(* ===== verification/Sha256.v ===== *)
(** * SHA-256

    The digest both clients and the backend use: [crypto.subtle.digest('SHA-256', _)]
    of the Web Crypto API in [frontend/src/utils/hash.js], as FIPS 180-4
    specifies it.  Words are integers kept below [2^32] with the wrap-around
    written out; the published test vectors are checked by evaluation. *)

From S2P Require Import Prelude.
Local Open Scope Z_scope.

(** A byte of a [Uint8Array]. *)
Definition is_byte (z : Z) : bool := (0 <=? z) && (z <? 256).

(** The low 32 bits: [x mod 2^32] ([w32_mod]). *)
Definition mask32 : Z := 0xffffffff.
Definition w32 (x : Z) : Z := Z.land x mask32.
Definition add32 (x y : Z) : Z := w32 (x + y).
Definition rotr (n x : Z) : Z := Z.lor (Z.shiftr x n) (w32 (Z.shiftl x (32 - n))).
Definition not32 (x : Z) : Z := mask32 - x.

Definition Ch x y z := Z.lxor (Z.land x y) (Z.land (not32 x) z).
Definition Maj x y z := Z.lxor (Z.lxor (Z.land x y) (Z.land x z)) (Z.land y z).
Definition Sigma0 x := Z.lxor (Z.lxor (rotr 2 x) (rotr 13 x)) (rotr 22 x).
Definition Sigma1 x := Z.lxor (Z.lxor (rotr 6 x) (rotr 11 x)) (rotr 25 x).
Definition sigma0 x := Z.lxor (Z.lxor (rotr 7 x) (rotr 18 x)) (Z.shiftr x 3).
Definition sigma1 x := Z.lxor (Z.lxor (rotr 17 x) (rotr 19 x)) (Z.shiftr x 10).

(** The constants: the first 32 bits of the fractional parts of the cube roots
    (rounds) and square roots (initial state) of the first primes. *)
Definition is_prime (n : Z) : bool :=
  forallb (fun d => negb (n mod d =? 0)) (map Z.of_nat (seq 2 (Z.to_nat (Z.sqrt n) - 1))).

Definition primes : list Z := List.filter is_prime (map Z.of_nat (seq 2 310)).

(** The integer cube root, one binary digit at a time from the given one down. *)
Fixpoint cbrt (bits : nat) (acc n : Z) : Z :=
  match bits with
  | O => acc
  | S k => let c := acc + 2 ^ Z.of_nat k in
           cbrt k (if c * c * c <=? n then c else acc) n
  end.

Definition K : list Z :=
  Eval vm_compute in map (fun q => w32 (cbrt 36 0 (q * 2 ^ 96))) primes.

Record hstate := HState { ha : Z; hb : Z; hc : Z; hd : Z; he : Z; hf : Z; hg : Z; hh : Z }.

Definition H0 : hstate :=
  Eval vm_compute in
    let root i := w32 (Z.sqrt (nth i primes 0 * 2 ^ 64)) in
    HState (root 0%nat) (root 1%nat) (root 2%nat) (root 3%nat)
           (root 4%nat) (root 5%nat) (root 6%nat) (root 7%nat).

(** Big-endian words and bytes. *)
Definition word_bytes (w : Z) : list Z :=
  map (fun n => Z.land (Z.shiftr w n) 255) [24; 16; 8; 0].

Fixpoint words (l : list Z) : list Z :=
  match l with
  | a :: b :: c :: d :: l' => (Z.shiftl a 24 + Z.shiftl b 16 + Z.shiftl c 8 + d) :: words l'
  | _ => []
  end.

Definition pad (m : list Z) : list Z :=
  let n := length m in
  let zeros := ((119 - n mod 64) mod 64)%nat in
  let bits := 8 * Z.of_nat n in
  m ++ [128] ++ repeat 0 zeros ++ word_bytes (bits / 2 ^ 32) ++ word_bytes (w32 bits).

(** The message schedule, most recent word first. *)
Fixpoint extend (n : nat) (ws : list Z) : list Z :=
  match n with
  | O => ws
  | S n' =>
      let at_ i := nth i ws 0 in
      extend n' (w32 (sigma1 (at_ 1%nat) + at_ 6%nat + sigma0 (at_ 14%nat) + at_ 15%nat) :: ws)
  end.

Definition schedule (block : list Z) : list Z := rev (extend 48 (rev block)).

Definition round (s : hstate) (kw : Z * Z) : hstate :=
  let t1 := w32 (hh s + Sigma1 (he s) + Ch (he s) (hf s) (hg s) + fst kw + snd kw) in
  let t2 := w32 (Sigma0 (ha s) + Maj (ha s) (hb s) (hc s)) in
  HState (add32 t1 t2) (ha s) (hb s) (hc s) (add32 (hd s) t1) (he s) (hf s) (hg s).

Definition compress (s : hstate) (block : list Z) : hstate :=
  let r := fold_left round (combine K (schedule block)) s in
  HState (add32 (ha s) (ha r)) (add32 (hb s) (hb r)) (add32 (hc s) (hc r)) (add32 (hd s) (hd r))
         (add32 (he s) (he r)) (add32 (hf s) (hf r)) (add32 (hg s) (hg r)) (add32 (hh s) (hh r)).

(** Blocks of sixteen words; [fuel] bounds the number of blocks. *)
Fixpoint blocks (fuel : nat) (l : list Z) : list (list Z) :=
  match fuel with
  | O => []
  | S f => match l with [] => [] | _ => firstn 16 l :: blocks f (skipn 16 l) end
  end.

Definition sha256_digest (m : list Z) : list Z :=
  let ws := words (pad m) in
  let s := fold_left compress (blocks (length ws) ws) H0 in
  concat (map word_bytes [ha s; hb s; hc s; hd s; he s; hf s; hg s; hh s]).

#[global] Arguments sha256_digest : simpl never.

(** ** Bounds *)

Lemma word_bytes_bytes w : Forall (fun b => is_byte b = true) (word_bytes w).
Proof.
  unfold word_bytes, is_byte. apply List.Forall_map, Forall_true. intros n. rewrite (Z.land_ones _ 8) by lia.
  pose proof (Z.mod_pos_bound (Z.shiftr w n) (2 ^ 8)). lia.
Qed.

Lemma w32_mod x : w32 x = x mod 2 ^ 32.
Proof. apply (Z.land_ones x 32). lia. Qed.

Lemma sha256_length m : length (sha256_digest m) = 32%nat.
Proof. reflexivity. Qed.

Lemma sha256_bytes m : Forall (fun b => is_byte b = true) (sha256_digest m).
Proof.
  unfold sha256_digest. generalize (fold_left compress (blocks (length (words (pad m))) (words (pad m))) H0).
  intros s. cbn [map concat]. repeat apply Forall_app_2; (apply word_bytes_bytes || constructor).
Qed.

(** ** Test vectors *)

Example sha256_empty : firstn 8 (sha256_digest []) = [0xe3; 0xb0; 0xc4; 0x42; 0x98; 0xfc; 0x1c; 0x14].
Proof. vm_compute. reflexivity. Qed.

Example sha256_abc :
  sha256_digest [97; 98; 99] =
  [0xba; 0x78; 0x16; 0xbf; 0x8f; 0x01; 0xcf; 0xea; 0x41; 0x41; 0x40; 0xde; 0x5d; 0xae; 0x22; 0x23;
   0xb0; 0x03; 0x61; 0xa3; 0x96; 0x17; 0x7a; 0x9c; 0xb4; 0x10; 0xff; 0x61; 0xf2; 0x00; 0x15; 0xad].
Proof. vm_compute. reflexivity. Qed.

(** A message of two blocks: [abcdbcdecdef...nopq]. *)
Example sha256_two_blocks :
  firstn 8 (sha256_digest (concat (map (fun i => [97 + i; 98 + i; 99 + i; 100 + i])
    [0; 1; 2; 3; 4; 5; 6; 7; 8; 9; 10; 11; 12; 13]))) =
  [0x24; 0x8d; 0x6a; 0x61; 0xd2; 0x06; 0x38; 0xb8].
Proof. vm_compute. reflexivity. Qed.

Problem details: Could you give the records above again, exactly and in full?

Expected answer:
(* ===== verification/Sha256.v ===== *)
(** * SHA-256

    The digest both clients and the backend use: [crypto.subtle.digest('SHA-256', _)]
    of the Web Crypto API in [frontend/src/utils/hash.js], as FIPS 180-4
    specifies it.  Words are integers kept below [2^32] with the wrap-around
    written out; the published test vectors are checked by evaluation. *)

From S2P Require Import Prelude.
Local Open Scope Z_scope.

(** A byte of a [Uint8Array]. *)
Definition is_byte (z : Z) : bool := (0 <=? z) && (z <? 256).

(** The low 32 bits: [x mod 2^32] ([w32_mod]). *)
Definition mask32 : Z := 0xffffffff.
Definition w32 (x : Z) : Z := Z.land x mask32.
Definition add32 (x y : Z) : Z := w32 (x + y).
Definition rotr (n x : Z) : Z := Z.lor (Z.shiftr x n) (w32 (Z.shiftl x (32 - n))).
Definition not32 (x : Z) : Z := mask32 - x.

Definition Ch x y z := Z.lxor (Z.land x y) (Z.land (not32 x) z).
Definition Maj x y z := Z.lxor (Z.lxor (Z.land x y) (Z.land x z)) (Z.land y z).
Definition Sigma0 x := Z.lxor (Z.lxor (rotr 2 x) (rotr 13 x)) (rotr 22 x).
Definition Sigma1 x := Z.lxor (Z.lxor (rotr 6 x) (rotr 11 x)) (rotr 25 x).
Definition sigma0 x := Z.lxor (Z.lxor (rotr 7 x) (rotr 18 x)) (Z.shiftr x 3).
Definition sigma1 x := Z.lxor (Z.lxor (rotr 17 x) (rotr 19 x)) (Z.shiftr x 10).

(** The constants: the first 32 bits of the fractional parts of the cube roots
    (rounds) and square roots (initial state) of the first primes. *)
Definition is_prime (n : Z) : bool :=
  forallb (fun d => negb (n mod d =? 0)) (map Z.of_nat (seq 2 (Z.to_nat (Z.sqrt n) - 1))).

Definition primes : list Z := List.filter is_prime (map Z.of_nat (seq 2 310)).

(** The integer cube root, one binary digit at a time from the given one down. *)
Fixpoint cbrt (bits : nat) (acc n : Z) : Z :=
  match bits with
  | O => acc
  | S k => let c := acc + 2 ^ Z.of_nat k in
           cbrt k (if c * c * c <=? n then c else acc) n
  end.

Definition K : list Z :=
  Eval vm_compute in map (fun q => w32 (cbrt 36 0 (q * 2 ^ 96))) primes.

Record hstate := HState { ha : Z; hb : Z; hc : Z; hd : Z; he : Z; hf : Z; hg : Z; hh : Z }.

Definition H0 : hstate :=
  Eval vm_compute in
    let root i := w32 (Z.sqrt (nth i primes 0 * 2 ^ 64)) in
    HState (root 0%nat) (root 1%nat) (root 2%nat) (root 3%nat)
           (root 4%nat) (root 5%nat) (root 6%nat) (root 7%nat).

(** Big-endian words and bytes. *)
Definition word_bytes (w : Z) : list Z :=
  map (fun n => Z.land (Z.shiftr w n) 255) [24; 16; 8; 0].

Fixpoint words (l : list Z) : list Z :=
  match l with
  | a :: b :: c :: d :: l' => (Z.shiftl a 24 + Z.shiftl b 16 + Z.shiftl c 8 + d) :: words l'
  | _ => []
  end.

Definition pad (m : list Z) : list Z :=
  let n := length m in
  let zeros := ((119 - n mod 64) mod 64)%nat in
  let bits := 8 * Z.of_nat n in
  m ++ [128] ++ repeat 0 zeros ++ word_bytes (bits / 2 ^ 32) ++ word_bytes (w32 bits).

(** The message schedule, most recent word first. *)
Fixpoint extend (n : nat) (ws : list Z) : list Z :=
  match n with
  | O => ws
  | S n' =>
      let at_ i := nth i ws 0 in
      extend n' (w32 (sigma1 (at_ 1%nat) + at_ 6%nat + sigma0 (at_ 14%nat) + at_ 15%nat) :: ws)
  end.

Definition schedule (block : list Z) : list Z := rev (extend 48 (rev block)).

Definition round (s : hstate) (kw : Z * Z) : hstate :=
  let t1 := w32 (hh s + Sigma1 (he s) + Ch (he s) (hf s) (hg s) + fst kw + snd kw) in
  let t2 := w32 (Sigma0 (ha s) + Maj (ha s) (hb s) (hc s)) in
  HState (add32 t1 t2) (ha s) (hb s) (hc s) (add32 (hd s) t1) (he s) (hf s) (hg s).

Definition compress (s : hstate) (block : list Z) : hstate :=
  let r := fold_left round (combine K (schedule block)) s in
  HState (add32 (ha s) (ha r)) (add32 (hb s) (hb r)) (add32 (hc s) (hc r)) (add32 (hd s) (hd r))
         (add32 (he s) (he r)) (add32 (hf s) (hf r)) (add32 (hg s) (hg r)) (add32 (hh s) (hh r)).

(** Blocks of sixteen words; [fuel] bounds the number of blocks. *)
Fixpoint blocks (fuel : nat) (l : list Z) : list (list Z) :=
  match fuel with
  | O => []
  | S f => match l with [] => [] | _ => firstn 16 l :: blocks f (skipn 16 l) end
  end.

Definition sha256_digest (m : list Z) : list Z :=
  let ws := words (pad m) in
  let s := fold_left compress (blocks (length ws) ws) H0 in
  concat (map word_bytes [ha s; hb s; hc s; hd s; he s; hf s; hg s; hh s]).

#[global] Arguments sha256_digest : simpl never.

(** ** Bounds *)

Lemma word_bytes_bytes w : Forall (fun b => is_byte b = true) (word_bytes w).
Proof.
  unfold word_bytes, is_byte. apply List.Forall_map, Forall_true. intros n. rewrite (Z.land_ones _ 8) by lia.
  pose proof (Z.mod_pos_bound (Z.shiftr w n) (2 ^ 8)). lia.
Qed.

Lemma w32_mod x : w32 x = x mod 2 ^ 32.
Proof. apply (Z.land_ones x 32). lia. Qed.

Lemma sha256_length m : length (sha256_digest m) = 32%nat.
Proof. reflexivity. Qed.

Lemma sha256_bytes m : Forall (fun b => is_byte b = true) (sha256_digest m).
Proof.
  unfold sha256_digest. generalize (fold_left compress (blocks (length (words (pad m))) (words (pad m))) H0).
  intros s. cbn [map concat]. repeat apply Forall_app_2; (apply word_bytes_bytes || constructor).
Qed.

(** ** Test vectors *)

Example sha256_empty : firstn 8 (sha256_digest []) = [0xe3; 0xb0; 0xc4; 0x42; 0x98; 0xfc; 0x1c; 0x14].
Proof. vm_compute. reflexivity. Qed.

Example sha256_abc :
  sha256_digest [97; 98; 99] =
  [0xba; 0x78; 0x16; 0xbf; 0x8f; 0x01; 0xcf; 0xea; 0x41; 0x41; 0x40; 0xde; 0x5d; 0xae; 0x22; 0x23;
   0xb0; 0x03; 0x61; 0xa3; 0x96; 0x17; 0x7a; 0x9c; 0xb4; 0x10; 0xff; 0x61; 0xf2; 0x00; 0x15; 0xad].
Proof. vm_compute. reflexivity. Qed.

(** A message of two blocks: [abcdbcdecdef...nopq]. *)
Example sha256_two_blocks :
  firstn 8 (sha256_digest (concat (map (fun i => [97 + i; 98 + i; 99 + i; 100 + i])
    [0; 1; 2; 3; 4; 5; 6; 7; 8; 9; 10; 11; 12; 13]))) =
  [0x24; 0x8d; 0x6a; 0x61; 0xd2; 0x06; 0x38; 0xb8].
Proof. vm_compute. reflexivity. Qed.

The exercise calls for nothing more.